Still, we decided to try this program. Christopher had never been in the water with a dolphin, and besides, the facility in Moorea was not a normal captive-interaction program. It seemed to me to be particularly enlightened: for one thing, the two trained dolphins were not captives—they had access to the open ocean, were free to come and go as they pleased, and had been conditioned only to return to the tank at the hotel twice each day, when they would be fed and permitted—the trainer swore that they didn't have to be coaxed—to interact with a few humans.

Before we entered the tank, the trainer explained to us that the two dolphins were of an especially intelligent branch of the family
Delphinidae:
rough-toothed dolphins, a male and a female, approximately eight feet long. They were not trained to do tricks; they would simply come to us when and as they chose and swim among us, and though we could extend our hands and feel the hard, slick skin as the dolphins passed, we were not to grab a dorsal fin and hitch a ride or to try to hold or impede the dolphins in any way.

The tank was approximately four feet deep and a hundred feet in diameter, and when we were all in the water, the trainer signaled to his assistant, who opened the gate between the tank and an exterior holding pen.

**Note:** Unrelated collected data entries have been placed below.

(** ** Queries *)

(** The number a block id stands for. *)
Definition resolve (hs : Headers) (head : Z) (block : BlockId) : option Z :=
  match block with
  | Number n => Some (Z.min n head)
  | Latest => Some head
  | Hash h => number_of_hash hs h
  end.

Lemma up_to_resolve hs head block b : b <= head ->
  up_to hs block b = match resolve hs head block with Some n => b <=? n | None => false end.
Proof.
  intros Hb. destruct block as [n|h|]; cbn; [|reflexivity|].
  - destruct (Z.leb_spec b n), (Z.leb_spec b (Z.min n head)); lia.
  - symmetry. now apply Z.leb_le.
Qed.

Lemma filter_false {A} (l : list A) : List.filter (fun _ => false) l = [].
Proof. now induction l. Qed.

(** A query for a block id is one for its number, over rows up to the head. *)
Lemma filter_resolve {A} hs head block (blk : A -> Z) (P : A -> bool) l : (forall x, x ∈ l -> blk x <= head) ->
  List.filter (fun x => P x && up_to hs block (blk x)) l =
  match resolve hs head block with
  | Some n => List.filter (fun x => P x && up_to hs (Number n) (blk x)) l
  | None => []
  end.
Proof.
  intros Hl. destruct (resolve hs head block) as [n|] eqn:E.
  - apply filter_ext_in. intros x Hx%list_elem_of_In. rewrite (up_to_resolve hs head block), E by now apply Hl. reflexivity.
  - rewrite <- (filter_false l). apply filter_ext_in. intros x Hx%list_elem_of_In.
    rewrite (up_to_resolve hs head block), E by now apply Hl. apply andb_false_r.
Qed.

Section Queries.
Context {mode : TriePruneMode} (constants : PedersenTables) (lib : Libraries) (db : StateDb) (head : Z) (W : Z -> World) (low floor : Z).
Context (Inv : state_inv (mode := mode) constants lib db head W low floor).

Abbreviation hs := (headers db).
Abbreviation t := (tables db).

Lemma resolve_le block n : resolve hs head block = Some n -> n <= head.
Proof.
  destruct block as [m|h|]; cbn; [intros [= <-]; lia | | intros [= <-]; lia]. unfold number_of_hash.
  destruct (List.find _ _) as [[m x]|] eqn:E; [|discriminate]. intros [= <-]. apply find_some in E as [Hin _].
  apply list_elem_of_In, elem_of_map_to_list in Hin. pose proof (si_headers _ _ _ _ _ _ _ Inv m) as Hd. rewrite Hin in Hd. cbn. lia.
Qed.

Lemma storage_value_resolve block c k : storage_value hs t block c k =
  match resolve hs head block with Some n => storage_value hs t (Number n) c k | None => None end.
Proof.
  unfold storage_value, storage_value_with_block.
  rewrite (filter_resolve hs head block row_block (fun row => felt_eqb (row_contract row) c && felt_eqb (row_key row) k)).
  - now destruct (resolve hs head block).
  - intros row Hin. pose proof (si_tables _ _ _ _ _ _ _ Inv) as Ti.
    apply (tr_rows _ _ _ (ti_storage _ _ _ Ti) (row_block row) (row_contract row, row_key row) (row_value row)).
    apply list_elem_of_fmap. now exists row.
Qed.

Lemma contract_nonce_resolve block c : contract_nonce hs t c block =
  match resolve hs head block with Some n => contract_nonce hs t c (Number n) | None => None end.
Proof.
  unfold contract_nonce.
  assert (E : forall block, List.filter (fun '(b, _, a, _) => felt_eqb a c && up_to hs block b) (join_nonces t) =
    List.filter (fun row => felt_eqb row.1.2 c && up_to hs block row.1.1.1) (join_nonces t)).
  { intros b. apply List.filter_ext. now intros [[[? ?] ?] ?]. }
  rewrite (E block), (filter_resolve hs head block (fun row => row.1.1.1) (fun row => felt_eqb row.1.2 c)).
  - destruct (resolve hs head block); [now rewrite E | reflexivity].
  - intros [[[b id] a] n] Hin. pose proof (si_tables _ _ _ _ _ _ _ Inv) as Ti.
    apply (tr_rows _ _ _ (ti_nonce _ _ _ Ti) b a n). apply list_elem_of_fmap. now exists (b, id, a, n).
Qed.

Lemma contract_class_resolve block c : contract_class_hash hs t block c =
  match resolve hs head block with Some n => contract_class_hash hs t (Number n) c | None => None end.
Proof.
  unfold contract_class_hash.
  assert (E : forall block, List.filter (fun '(b, a, _) => felt_eqb a c && up_to hs block b) (contract_rows t) =
    List.filter (fun row => felt_eqb row.1.2 c && up_to hs block row.1.1) (contract_rows t)).
  { intros b. apply List.filter_ext. now intros [[? ?] ?]. }
  rewrite (E block), (filter_resolve hs head block (fun row => row.1.1) (fun row => felt_eqb row.1.2 c)).
  - destruct (resolve hs head block); [now rewrite E | reflexivity].
  - intros [[b a] n] Hin. pose proof (si_tables _ _ _ _ _ _ _ Inv) as Ti. apply (tr_rows _ _ _ (ti_class _ _ _ Ti) b a n Hin).
Qed.

Lemma casm_hash_resolve block s : fresh t head W -> casm_hash_at hs t block s =
  match resolve hs head block with Some n => casm_hash_at hs t (Number n) s | None => None end.
Proof.
  intros Fr. unfold casm_hash_at.
  assert (E : forall block, List.filter (fun '(c, b, _) => felt_eqb c s && up_to hs block b) (casm_class_hashes t) =
    List.filter (fun row => felt_eqb row.1.1 s && up_to hs block row.1.2) (casm_class_hashes t)).
  { intros b. apply List.filter_ext. now intros [[? ?] ?]. }
  rewrite (E block), (filter_resolve hs head block (fun row => row.1.2) (fun row => felt_eqb row.1.1 s)).
  - destruct (resolve hs head block); [now rewrite E | reflexivity].
  - intros [[c b] v] Hin. apply (Fr b c v). now apply casm_log_in.
Qed.

(** A contract exists if it has a class. *)
Lemma contract_exists_class block c : contract_exists hs t c block = bool_decide (is_Some (contract_class_hash hs t block c)).
Proof.
  unfold contract_exists, contract_class_hash. set (l := List.filter _ _).
  assert (Hl : existsb (fun row => felt_eqb row.1.2 c && up_to hs block row.1.1) (contract_rows t) = true <-> l <> []).
  { rewrite existsb_exists. unfold l. split.
    - intros ([[b a] x] & Hin & Hb) E. assert (Hf : In (b, a, x) (List.filter (fun '(b, a, _) => felt_eqb a c && up_to hs block b)
        (contract_rows t))) by now apply filter_In. rewrite E in Hf. destruct Hf.
    - destruct (List.filter _ _) as [|[[b a] x] m] eqn:E; [easy|]. intros _. exists (b, a, x).
      assert (Hin : In (b, a, x) (List.filter (fun '(b, a, _) => felt_eqb a c && up_to hs block b) (contract_rows t)))
        by (rewrite E; now left). apply filter_In in Hin. exact Hin. }
  pose proof (last_row_spec (map (fun '(b, _, x) => (b, x)) l)) as Sp. apply eq_true_iff_eq. rewrite Hl, bool_decide_eq_true.
  destruct (last_row _) as [r|].
  - split; [eauto|]. intros _ E. rewrite E in Sp. destruct Sp as [Hin _]. inversion Hin.
  - apply map_eq_nil in Sp. split; [easy | now intros [? ?]].
Qed.

(** The state that a block id stands for. *)
Definition world_for (block : BlockId) : World :=
  match resolve hs head block with Some n => W n | None => empty_world end.

Lemma storage_value_world block c k : storage_value hs t block c k = w_storage (world_for block) !! (c, k).
Proof.
  rewrite storage_value_resolve. unfold world_for. destruct (resolve hs head block) as [n|] eqn:E; [|symmetry; apply lookup_empty].
  rewrite storage_value_log. apply (tr_at _ _ _ (ti_storage _ _ _ (si_tables _ _ _ _ _ _ _ Inv))). exact (resolve_le block n E).
Qed.

Lemma contract_nonce_world block c : contract_nonce hs t c block = w_nonce (world_for block) !! c.
Proof.
  rewrite contract_nonce_resolve. unfold world_for. destruct (resolve hs head block) as [n|] eqn:E; [|symmetry; apply lookup_empty].
  rewrite contract_nonce_log. apply (tr_at _ _ _ (ti_nonce _ _ _ (si_tables _ _ _ _ _ _ _ Inv))). exact (resolve_le block n E).
Qed.

Lemma contract_class_world block c : contract_class_hash hs t block c = w_class (world_for block) !! c.
Proof.
  rewrite contract_class_resolve. unfold world_for. destruct (resolve hs head block) as [n|] eqn:E; [|symmetry; apply lookup_empty].
  rewrite contract_class_log. apply (tr_at _ _ _ (ti_class _ _ _ (si_tables _ _ _ _ _ _ _ Inv))). exact (resolve_le block n E).
Qed.

(** A class of a block is found for its number and its hash. *)
Lemma casm_hash_found block n s v : header_number hs block = Some n -> block <> Latest -> w_casm (W n) !! s = Some v ->
  casm_hash_at hs t block s = Some v.
Proof.
  intros E N Ev. pose proof (si_headers _ _ _ _ _ _ _ Inv) as Hd. assert (Hn : n <= head).
  { destruct block as [m|h|]; [|exact (resolve_le (Hash h) n E) | easy]. cbn in E. case_bool_decide as B; [|discriminate].
    injection E as <-. specialize (Hd m). destruct (hs !! m); [lia | now destruct B]. }
  rewrite <- (ti_casm _ _ _ (si_tables _ _ _ _ _ _ _ Inv) n s v Hn Ev), <- (casm_hash_log hs).
  destruct block as [m|h|]; [| |easy]; cbn in E.
  - case_bool_decide; [|discriminate]. now injection E as <-.
  - unfold casm_hash_at, up_to. now rewrite E.
Qed.

(** All classes are, as long as no reorg has left rows behind. *)
Lemma casm_hash_world block s : fresh t head W -> casm_hash_at hs t block s = w_casm (world_for block) !! s.
Proof.
  intros Fr. rewrite (casm_hash_resolve block s Fr). unfold world_for. destruct (resolve hs head block) as [n|] eqn:E; [|symmetry; apply lookup_empty].
  rewrite casm_hash_log. exact (fresh_at t head W n s (si_tables _ _ _ _ _ _ _ Inv) Fr (resolve_le block n E)).
Qed.

(** The queries for a block read a state. *)
Record reads (block : BlockId) (w : World) : Prop := {
  rd_storage c k : storage_value hs t block c k = w_storage w !! (c, k);
  rd_nonce c : contract_nonce hs t c block = w_nonce w !! c;
  rd_class c : contract_class_hash hs t block c = w_class w !! c;
  rd_exists c : contract_exists hs t c block = bool_decide (is_Some (w_class w !! c))
}.

Lemma reads_world block : reads block (world_for block).
Proof.
  split; intros *; [apply storage_value_world | apply contract_nonce_world | apply contract_class_world|].
  now rewrite contract_exists_class, contract_class_world.
Qed.

(** *** Roots *)

Lemma held_root {laws : LibraryLaws lib} {K} `{EqDecision K} H `{FeltHash H} T (roots : K -> Roots) maps k n : held (mode := mode) lib H HEIGHT T roots low head maps ->
  low <= n <= head ->
  exists o, root_hash T (roots k) n = Ok o /\ spec_root H HEIGHT (fun p => maps n k !! p) = Ret (default FELT_ZERO o).
Proof.
  intros Hd Hn. destruct (held_forest _ _ _ _ _ _ _ _ Hd) as [live F].
  pose proof (forest_past _ _ _ _ _ _ _ _ F k n ltac:(lia)) as V. exact (root_hash_spec _ _ _ _ _ _ _ V).
Qed.

(** The roots of the tries of a block are the commitments of a state. *)
Record commits (n : Z) (w : World) : Prop := {
  cm_storage : exists o, root_hash (storage_trie (tries db)) (storage_roots (tries db)) n = Ok o /\
    storage_commitment_of constants w = Ret (default FELT_ZERO o);
  cm_class : exists o, root_hash (class_trie (tries db)) (class_roots (tries db)) n = Ok o /\
    class_commitment_of w = Ret (default FELT_ZERO o);
  cm_contract c : exists o, contract_root (contract_trie (tries db)) (contract_roots (tries db)) n c = Ok o /\
    contract_root_of constants w c = Ret (default FELT_ZERO o)
}.

Lemma commits_world {laws : LibraryLaws lib} (Hc : tables_ok constants) n : low <= n <= head -> commits n (W n).
Proof.
  intros Hn. pose proof (si_world _ _ _ _ _ _ _ Inv n ltac:(lia)) as Hw. pose proof (PedersenHash_total constants Hc) as Ph.
  pose proof (si_tries _ _ _ _ _ _ _ Inv) as [T1 T2 T3]. split.
  - destruct (held_root (PedersenHash constants) _ _ _ tt n T2 Hn) as (o & E & Es). exists o. split; [exact E|].
    rewrite <- Es. symmetry. exact (map_commitment _ _ _ (contract_represents constants _ Hw)).
  - destruct (held_root PoseidonHash _ _ _ tt n T3 Hn) as (o & E & Es). exists o. split; [exact E|].
    rewrite <- Es. symmetry. exact (map_commitment _ _ _ (class_represents _ Hw)).
  - intros c. destruct (held_root (PedersenHash constants) _ _ _ c n T1 Hn) as (o & E & Es). exists o. split; [exact E|].
    rewrite <- Es. symmetry. exact (map_commitment _ _ _ (slot_represents _ c Hw)).
Qed.
End Queries.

Immediately the two dolphins swam into the tank. For a moment they paused together on the far side, like (I imagined) two vaudeville performers facing a small audience and discussing how best to wow them. And then … well, first I'd better explain something:

At the moment when what happened was happening, I hadn't a clue as to what was really going on, or why. Not until several days later, after conversations with people who knew a great deal more about dolphins than I do, did I understand how and why a macho-mad dolphin had threatened my life.

When the trainer told us that rough-toothed dolphins were smarter than most, he neglected to add that they're also temperamental and difficult. Other dolphin experts used words such as “cranky,” “aggressive,” and “darn well dangerous.”